EXCERPTED DATA:

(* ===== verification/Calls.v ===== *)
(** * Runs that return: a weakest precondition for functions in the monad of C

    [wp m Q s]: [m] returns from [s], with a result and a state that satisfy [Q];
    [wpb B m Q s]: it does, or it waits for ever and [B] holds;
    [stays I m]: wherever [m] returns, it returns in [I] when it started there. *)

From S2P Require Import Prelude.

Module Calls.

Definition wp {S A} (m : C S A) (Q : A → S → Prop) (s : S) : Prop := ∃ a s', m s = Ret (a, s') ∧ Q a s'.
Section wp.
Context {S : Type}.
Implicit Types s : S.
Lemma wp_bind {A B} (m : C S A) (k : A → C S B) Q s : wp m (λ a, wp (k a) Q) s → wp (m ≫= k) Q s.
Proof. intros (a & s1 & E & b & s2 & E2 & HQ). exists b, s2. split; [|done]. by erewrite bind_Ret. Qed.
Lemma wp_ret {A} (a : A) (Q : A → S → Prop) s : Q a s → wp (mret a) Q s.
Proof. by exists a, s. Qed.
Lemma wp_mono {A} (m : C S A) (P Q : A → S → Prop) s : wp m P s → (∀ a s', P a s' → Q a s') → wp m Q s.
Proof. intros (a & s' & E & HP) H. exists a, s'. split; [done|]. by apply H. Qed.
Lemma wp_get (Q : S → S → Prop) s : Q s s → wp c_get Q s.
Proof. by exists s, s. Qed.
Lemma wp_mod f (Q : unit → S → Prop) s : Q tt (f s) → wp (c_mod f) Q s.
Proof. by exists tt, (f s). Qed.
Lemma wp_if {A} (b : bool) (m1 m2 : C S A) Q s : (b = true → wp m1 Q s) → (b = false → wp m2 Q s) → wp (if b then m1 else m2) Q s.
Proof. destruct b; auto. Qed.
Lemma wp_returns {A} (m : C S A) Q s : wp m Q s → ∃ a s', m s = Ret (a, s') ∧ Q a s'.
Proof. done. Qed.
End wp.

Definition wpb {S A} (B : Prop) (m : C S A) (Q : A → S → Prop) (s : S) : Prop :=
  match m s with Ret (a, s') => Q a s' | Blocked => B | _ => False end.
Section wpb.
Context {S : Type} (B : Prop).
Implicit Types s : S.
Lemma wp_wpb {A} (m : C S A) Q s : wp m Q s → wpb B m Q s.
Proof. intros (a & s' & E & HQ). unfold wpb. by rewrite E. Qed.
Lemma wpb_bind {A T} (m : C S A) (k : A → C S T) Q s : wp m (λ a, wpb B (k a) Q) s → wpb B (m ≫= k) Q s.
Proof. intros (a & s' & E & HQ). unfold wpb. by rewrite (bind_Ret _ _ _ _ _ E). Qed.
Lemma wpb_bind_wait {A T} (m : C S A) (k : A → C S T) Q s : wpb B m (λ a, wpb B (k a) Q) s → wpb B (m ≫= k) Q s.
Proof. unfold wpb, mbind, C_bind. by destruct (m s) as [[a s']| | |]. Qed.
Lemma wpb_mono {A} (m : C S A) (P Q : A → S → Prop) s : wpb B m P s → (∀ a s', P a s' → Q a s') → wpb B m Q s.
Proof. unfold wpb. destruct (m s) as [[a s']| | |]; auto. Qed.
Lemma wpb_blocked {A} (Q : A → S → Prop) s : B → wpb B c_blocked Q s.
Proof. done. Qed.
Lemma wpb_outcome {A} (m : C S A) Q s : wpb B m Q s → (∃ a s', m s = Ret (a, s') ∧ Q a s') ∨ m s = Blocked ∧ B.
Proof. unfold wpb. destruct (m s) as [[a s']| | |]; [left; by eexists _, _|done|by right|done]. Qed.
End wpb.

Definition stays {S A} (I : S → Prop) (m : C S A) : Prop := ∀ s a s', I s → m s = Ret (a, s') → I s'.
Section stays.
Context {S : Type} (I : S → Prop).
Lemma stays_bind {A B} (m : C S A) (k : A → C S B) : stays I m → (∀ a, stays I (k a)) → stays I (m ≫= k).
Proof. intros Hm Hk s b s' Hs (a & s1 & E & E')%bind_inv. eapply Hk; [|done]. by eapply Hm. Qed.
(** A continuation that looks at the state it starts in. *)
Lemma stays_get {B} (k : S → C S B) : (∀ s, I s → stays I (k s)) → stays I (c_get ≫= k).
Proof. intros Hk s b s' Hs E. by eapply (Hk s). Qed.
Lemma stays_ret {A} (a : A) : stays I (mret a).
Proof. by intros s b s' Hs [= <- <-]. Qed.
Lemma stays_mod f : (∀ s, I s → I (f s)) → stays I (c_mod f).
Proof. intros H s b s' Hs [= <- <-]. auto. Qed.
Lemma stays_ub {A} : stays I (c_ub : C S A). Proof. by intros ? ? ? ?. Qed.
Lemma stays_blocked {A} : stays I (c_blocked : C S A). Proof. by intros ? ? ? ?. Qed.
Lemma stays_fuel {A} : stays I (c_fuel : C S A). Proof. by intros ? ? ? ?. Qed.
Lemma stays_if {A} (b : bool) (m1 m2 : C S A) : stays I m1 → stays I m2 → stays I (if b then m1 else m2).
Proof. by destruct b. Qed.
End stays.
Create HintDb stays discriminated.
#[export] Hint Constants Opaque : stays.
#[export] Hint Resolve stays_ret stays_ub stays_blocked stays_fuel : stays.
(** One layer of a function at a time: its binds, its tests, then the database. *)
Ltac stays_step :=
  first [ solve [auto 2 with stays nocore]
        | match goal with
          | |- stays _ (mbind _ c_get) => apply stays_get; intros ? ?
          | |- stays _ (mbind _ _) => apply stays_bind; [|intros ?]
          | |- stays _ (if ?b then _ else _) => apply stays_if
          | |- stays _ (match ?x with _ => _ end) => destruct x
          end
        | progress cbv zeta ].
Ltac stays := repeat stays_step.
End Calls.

--

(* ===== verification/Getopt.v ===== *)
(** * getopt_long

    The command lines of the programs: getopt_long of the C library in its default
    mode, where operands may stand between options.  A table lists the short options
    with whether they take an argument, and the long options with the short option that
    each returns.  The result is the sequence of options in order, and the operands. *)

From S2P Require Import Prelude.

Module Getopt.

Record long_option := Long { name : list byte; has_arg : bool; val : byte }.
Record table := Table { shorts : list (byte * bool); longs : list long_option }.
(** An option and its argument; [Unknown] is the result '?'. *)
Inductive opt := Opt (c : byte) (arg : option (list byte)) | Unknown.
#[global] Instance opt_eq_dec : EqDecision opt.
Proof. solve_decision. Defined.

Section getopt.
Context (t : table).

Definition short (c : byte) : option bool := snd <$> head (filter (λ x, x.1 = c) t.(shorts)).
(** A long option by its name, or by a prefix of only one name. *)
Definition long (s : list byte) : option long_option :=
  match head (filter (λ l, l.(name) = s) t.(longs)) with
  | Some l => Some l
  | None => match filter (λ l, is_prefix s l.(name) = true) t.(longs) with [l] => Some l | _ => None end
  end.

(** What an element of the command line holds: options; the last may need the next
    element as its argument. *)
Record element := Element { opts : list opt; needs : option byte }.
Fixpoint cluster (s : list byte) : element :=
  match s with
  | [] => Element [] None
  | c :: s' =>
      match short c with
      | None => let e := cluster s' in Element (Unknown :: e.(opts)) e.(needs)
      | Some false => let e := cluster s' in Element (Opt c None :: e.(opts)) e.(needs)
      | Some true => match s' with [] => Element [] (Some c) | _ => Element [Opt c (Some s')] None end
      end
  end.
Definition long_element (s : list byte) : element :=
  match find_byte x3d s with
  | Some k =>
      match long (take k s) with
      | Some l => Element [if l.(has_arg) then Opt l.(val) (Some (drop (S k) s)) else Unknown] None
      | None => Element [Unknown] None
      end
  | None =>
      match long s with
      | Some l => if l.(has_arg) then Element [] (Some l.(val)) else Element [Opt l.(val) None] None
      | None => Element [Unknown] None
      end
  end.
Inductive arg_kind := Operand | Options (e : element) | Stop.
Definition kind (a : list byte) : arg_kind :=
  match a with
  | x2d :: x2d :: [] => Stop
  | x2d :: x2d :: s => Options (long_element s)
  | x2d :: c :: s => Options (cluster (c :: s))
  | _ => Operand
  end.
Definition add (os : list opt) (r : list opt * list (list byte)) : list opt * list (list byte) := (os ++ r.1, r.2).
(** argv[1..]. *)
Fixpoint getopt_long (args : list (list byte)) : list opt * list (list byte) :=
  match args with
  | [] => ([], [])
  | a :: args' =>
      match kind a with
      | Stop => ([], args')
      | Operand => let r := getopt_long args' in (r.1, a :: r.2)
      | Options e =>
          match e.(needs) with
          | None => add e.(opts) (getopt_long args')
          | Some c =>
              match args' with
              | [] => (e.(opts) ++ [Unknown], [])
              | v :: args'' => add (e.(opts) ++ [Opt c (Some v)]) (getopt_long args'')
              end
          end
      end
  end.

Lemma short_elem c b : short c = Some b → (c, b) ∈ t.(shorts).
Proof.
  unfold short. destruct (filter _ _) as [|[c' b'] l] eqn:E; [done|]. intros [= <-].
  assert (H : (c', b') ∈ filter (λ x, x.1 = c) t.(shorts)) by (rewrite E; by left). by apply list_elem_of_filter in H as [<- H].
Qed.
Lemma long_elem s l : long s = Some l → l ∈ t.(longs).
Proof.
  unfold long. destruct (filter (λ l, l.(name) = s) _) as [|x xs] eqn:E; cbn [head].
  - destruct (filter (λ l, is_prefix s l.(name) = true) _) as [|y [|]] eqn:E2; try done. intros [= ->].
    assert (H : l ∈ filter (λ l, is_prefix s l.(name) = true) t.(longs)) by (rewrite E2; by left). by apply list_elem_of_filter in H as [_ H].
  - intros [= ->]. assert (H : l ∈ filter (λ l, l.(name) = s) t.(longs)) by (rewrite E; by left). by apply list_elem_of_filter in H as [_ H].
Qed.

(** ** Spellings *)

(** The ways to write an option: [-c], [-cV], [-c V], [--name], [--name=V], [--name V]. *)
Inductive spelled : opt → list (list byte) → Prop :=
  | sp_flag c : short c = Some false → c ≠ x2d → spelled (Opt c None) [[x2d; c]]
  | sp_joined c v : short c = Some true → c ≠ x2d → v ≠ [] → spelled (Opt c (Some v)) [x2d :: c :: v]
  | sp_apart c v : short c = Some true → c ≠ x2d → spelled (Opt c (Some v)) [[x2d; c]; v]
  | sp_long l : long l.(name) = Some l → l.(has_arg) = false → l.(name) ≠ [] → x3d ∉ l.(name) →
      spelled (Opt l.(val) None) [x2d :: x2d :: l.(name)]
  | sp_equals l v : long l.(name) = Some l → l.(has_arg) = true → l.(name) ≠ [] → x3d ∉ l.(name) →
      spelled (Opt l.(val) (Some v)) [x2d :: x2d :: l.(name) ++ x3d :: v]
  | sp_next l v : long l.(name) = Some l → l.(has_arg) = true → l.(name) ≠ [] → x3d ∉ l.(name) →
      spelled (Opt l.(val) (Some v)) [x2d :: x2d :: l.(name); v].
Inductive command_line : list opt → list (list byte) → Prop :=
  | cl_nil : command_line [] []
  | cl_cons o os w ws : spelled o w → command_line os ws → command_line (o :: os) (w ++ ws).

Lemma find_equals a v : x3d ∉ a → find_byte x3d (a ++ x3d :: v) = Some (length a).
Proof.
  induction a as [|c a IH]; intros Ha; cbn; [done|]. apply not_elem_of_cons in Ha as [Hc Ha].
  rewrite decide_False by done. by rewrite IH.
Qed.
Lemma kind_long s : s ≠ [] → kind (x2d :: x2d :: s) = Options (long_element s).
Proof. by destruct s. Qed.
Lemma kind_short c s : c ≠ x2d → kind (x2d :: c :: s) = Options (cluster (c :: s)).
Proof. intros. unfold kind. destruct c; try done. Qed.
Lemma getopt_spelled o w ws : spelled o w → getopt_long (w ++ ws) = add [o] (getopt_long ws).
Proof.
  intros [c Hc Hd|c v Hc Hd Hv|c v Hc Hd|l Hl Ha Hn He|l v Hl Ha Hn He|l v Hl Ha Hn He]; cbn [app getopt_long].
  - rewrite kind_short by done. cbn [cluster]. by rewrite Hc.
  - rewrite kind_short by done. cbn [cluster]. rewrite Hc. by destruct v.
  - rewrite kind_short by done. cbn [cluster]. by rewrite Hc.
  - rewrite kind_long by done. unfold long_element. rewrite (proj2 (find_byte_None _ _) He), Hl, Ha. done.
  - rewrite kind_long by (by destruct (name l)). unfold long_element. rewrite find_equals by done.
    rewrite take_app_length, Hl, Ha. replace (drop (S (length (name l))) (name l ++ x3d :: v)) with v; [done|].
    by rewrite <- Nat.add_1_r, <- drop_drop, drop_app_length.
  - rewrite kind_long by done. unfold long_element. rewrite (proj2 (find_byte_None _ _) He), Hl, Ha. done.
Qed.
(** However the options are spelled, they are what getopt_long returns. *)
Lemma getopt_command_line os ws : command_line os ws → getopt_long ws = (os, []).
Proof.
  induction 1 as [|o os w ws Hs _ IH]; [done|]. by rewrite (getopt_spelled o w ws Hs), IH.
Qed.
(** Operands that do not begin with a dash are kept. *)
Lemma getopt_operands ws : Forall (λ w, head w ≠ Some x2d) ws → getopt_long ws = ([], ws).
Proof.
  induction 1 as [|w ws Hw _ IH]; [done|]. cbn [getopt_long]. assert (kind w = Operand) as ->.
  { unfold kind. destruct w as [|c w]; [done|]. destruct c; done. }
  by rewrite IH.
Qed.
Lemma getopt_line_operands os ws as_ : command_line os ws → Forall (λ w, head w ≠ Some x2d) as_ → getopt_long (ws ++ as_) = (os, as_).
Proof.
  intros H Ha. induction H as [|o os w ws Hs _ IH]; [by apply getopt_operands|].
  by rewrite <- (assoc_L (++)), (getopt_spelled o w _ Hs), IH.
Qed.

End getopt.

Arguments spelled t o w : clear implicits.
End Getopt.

TASK ITEM: Gather all lines from the listing above in which "opts" occurs.

OUTPUT FOR THIS EXERCISE:
Record element := Element { opts : list opt; needs : option byte }.
      | None => let e := cluster s' in Element (Unknown :: e.(opts)) e.(needs)
      | Some false => let e := cluster s' in Element (Opt c None :: e.(opts)) e.(needs)
          | None => add e.(opts) (getopt_long args')
              | [] => (e.(opts) ++ [Unknown], [])
              | v :: args'' => add (e.(opts) ++ [Opt c (Some v)]) (getopt_long args'')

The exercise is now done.